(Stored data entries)
+ + +

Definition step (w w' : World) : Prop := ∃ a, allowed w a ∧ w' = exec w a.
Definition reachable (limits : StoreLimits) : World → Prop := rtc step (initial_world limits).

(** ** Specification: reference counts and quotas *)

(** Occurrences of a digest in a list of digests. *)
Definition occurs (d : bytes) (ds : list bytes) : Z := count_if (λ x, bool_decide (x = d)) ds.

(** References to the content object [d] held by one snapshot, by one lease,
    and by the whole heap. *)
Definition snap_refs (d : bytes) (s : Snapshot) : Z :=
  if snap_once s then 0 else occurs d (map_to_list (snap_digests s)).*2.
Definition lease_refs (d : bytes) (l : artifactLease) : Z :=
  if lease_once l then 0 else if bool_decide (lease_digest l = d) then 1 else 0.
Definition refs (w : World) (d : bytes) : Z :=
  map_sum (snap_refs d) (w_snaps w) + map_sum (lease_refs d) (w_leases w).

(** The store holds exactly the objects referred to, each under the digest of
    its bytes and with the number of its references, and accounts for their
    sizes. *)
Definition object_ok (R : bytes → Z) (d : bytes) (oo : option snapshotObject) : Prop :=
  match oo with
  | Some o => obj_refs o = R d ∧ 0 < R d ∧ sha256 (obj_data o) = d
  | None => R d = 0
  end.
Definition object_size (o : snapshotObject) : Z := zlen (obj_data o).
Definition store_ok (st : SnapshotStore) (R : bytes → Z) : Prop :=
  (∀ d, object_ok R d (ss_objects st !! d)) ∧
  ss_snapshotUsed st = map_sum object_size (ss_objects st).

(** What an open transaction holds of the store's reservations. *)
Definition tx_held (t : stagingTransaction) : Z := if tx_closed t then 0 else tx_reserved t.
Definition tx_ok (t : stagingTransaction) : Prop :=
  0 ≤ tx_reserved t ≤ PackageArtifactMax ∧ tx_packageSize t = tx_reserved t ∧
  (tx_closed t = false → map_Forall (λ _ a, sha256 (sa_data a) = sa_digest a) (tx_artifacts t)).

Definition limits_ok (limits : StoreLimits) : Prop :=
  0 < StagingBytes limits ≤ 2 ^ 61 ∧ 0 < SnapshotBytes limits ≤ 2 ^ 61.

+ + +

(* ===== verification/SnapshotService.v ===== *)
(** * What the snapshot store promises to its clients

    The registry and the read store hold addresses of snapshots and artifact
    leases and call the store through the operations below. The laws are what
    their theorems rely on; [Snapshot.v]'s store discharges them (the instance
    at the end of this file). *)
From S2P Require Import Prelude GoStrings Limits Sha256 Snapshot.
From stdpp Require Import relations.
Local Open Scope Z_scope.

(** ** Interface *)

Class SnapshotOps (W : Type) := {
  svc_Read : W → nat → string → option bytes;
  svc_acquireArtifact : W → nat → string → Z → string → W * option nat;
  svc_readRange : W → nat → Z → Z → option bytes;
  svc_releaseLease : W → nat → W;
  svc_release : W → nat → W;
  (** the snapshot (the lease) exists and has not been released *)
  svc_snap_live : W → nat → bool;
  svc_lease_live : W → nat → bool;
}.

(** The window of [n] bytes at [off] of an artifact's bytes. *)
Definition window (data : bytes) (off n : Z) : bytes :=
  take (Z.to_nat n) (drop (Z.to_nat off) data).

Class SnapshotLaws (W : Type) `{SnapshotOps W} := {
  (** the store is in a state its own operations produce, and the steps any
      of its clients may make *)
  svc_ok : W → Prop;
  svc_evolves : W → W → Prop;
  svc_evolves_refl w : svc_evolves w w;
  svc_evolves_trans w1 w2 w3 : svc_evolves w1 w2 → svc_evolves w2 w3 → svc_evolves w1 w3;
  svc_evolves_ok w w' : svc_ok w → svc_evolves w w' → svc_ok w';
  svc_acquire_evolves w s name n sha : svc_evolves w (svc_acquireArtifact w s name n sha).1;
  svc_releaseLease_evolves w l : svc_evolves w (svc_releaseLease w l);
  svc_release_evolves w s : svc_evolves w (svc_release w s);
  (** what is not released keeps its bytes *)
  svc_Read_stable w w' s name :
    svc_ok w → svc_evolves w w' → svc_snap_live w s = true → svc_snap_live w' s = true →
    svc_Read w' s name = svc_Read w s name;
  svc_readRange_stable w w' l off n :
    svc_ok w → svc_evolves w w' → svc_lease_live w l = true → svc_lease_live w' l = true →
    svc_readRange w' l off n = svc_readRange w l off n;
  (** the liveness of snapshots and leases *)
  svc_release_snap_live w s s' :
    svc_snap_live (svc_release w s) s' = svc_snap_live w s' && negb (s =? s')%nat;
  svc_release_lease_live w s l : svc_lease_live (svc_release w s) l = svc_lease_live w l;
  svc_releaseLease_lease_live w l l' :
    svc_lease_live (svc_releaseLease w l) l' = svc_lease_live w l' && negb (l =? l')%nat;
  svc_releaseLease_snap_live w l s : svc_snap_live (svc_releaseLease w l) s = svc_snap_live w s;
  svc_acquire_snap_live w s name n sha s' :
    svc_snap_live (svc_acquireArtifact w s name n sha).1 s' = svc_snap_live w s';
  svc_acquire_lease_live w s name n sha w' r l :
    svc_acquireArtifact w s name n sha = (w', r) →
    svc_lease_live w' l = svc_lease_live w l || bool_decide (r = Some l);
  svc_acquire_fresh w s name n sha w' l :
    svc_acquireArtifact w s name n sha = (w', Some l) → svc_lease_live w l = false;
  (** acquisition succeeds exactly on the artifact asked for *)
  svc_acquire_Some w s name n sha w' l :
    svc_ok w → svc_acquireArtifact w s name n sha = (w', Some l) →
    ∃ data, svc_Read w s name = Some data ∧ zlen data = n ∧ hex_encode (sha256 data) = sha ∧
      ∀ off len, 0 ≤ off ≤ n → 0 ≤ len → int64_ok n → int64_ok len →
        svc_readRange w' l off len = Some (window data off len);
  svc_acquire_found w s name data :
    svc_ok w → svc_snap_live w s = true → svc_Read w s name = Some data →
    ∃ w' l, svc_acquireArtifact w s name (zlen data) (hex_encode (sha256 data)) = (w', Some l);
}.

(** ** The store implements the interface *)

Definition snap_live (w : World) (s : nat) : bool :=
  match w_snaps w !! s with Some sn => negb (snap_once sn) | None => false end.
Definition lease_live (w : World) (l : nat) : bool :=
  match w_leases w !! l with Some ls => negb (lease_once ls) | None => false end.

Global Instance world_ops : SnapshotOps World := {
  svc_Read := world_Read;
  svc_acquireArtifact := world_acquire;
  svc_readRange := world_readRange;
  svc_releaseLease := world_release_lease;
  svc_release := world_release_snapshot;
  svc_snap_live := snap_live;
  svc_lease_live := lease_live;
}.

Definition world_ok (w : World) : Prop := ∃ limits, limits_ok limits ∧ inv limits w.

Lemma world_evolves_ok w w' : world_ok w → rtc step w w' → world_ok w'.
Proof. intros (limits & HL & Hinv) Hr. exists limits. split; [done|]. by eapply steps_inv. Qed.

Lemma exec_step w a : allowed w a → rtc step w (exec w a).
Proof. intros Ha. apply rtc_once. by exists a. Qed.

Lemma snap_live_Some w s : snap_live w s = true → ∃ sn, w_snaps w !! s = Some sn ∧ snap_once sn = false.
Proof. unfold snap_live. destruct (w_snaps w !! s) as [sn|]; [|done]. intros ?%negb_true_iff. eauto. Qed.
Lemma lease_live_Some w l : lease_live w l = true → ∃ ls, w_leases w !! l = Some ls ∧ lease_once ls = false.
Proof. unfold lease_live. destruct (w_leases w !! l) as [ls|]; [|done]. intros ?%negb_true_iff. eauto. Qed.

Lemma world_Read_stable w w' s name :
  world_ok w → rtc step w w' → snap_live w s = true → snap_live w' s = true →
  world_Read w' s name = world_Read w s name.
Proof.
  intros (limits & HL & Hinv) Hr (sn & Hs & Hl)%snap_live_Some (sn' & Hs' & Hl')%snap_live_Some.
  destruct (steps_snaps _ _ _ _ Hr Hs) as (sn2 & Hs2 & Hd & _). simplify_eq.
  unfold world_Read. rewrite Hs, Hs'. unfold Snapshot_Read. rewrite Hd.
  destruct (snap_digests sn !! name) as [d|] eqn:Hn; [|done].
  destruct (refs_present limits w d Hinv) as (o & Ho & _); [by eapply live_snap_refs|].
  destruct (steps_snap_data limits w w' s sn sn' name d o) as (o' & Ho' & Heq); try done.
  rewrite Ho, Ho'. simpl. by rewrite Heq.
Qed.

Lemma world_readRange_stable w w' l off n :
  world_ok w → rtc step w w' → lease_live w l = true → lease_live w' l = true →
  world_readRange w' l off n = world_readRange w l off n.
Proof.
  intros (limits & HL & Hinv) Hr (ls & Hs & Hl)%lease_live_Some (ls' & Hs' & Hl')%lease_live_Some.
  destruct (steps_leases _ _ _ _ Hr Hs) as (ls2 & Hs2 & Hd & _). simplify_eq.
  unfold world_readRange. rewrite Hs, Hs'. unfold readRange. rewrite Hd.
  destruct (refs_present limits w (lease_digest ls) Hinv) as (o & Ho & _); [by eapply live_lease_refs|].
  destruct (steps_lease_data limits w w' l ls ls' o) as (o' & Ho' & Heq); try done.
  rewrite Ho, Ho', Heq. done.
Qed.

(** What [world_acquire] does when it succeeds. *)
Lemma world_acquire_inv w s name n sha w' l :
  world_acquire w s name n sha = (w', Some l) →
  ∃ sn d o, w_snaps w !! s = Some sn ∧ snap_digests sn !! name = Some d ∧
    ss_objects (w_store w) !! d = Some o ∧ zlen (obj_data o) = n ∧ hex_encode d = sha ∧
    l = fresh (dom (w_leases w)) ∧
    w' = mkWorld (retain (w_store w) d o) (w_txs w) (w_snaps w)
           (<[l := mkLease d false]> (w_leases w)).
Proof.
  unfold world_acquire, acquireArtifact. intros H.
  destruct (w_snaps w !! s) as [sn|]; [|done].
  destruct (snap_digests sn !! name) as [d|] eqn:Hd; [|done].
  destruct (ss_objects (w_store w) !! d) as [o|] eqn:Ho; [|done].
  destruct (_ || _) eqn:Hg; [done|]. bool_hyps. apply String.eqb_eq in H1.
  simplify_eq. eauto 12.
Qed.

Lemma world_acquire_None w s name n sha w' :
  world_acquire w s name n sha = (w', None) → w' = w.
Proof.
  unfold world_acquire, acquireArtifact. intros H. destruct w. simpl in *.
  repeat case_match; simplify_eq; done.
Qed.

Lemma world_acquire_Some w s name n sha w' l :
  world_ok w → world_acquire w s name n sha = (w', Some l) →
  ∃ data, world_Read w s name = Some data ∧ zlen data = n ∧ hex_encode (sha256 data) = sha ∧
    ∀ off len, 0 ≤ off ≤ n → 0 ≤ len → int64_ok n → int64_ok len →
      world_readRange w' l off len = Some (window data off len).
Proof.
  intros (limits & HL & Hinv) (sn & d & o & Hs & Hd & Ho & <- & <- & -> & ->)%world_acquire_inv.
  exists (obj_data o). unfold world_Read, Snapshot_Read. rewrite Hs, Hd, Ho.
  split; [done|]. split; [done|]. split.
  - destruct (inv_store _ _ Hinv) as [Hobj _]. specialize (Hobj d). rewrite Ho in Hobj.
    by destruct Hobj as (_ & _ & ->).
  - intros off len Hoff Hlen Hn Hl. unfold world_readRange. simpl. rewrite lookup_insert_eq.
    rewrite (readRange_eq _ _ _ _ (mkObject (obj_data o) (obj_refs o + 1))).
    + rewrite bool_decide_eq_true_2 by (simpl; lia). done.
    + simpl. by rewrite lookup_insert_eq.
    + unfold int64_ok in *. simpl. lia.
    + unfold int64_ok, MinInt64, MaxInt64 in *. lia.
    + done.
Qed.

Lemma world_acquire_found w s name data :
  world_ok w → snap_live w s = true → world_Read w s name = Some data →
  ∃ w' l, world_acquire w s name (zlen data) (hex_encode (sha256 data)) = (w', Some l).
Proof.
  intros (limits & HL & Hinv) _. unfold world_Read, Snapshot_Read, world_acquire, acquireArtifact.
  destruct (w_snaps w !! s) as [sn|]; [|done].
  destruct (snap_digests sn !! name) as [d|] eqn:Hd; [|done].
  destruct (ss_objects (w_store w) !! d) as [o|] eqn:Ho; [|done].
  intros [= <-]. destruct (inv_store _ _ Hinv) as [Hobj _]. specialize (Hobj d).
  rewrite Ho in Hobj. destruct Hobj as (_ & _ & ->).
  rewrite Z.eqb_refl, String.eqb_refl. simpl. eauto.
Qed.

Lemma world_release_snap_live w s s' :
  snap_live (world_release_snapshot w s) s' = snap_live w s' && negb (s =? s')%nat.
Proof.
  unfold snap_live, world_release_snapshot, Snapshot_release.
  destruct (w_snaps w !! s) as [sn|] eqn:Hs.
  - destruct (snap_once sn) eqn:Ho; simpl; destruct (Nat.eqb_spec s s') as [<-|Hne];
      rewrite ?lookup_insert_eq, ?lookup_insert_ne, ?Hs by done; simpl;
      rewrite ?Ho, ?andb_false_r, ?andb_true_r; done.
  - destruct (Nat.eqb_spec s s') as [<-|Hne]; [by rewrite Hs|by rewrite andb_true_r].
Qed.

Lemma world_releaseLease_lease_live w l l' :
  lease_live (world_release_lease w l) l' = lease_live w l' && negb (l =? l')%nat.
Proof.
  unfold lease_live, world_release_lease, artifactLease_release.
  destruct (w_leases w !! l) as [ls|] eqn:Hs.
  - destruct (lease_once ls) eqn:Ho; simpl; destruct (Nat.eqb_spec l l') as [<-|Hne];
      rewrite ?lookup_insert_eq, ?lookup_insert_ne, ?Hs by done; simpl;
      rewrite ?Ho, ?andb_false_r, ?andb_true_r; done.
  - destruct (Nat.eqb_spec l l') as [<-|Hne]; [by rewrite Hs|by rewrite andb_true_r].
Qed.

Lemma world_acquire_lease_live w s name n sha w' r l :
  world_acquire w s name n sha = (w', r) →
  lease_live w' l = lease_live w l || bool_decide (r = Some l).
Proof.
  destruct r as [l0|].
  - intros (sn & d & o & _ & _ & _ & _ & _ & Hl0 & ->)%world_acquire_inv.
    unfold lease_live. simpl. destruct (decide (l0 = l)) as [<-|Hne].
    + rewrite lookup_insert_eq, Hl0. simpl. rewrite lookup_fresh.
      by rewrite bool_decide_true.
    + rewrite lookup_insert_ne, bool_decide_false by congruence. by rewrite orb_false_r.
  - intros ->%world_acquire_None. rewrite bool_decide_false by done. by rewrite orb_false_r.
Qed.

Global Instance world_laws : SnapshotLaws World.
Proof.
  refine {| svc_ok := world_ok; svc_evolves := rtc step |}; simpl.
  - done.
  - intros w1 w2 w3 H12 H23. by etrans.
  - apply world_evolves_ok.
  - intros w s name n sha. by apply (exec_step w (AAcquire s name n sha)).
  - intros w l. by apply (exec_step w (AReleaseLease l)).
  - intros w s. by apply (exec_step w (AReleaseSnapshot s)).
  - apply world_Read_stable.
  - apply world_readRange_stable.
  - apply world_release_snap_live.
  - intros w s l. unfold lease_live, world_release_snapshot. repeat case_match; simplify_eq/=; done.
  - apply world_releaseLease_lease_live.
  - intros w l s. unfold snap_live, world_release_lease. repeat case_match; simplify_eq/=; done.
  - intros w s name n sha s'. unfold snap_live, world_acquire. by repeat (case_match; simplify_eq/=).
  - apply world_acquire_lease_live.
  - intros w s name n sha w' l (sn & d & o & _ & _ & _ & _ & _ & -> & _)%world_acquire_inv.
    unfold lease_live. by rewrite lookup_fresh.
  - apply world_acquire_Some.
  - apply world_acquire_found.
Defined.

+ + +

THE PROBLEM: Look above for the line containing "Definition step (w". Output from there through the line containing "(** References to", exactly and inclusively.

EXPECTED ANSWER:
Definition step (w w' : World) : Prop := ∃ a, allowed w a ∧ w' = exec w a.
Definition reachable (limits : StoreLimits) : World → Prop := rtc step (initial_world limits).

(** ** Specification: reference counts and quotas *)

(** Occurrences of a digest in a list of digests. *)
Definition occurs (d : bytes) (ds : list bytes) : Z := count_if (λ x, bool_decide (x = d)) ds.

(** References to the content object [d] held by one snapshot, by one lease,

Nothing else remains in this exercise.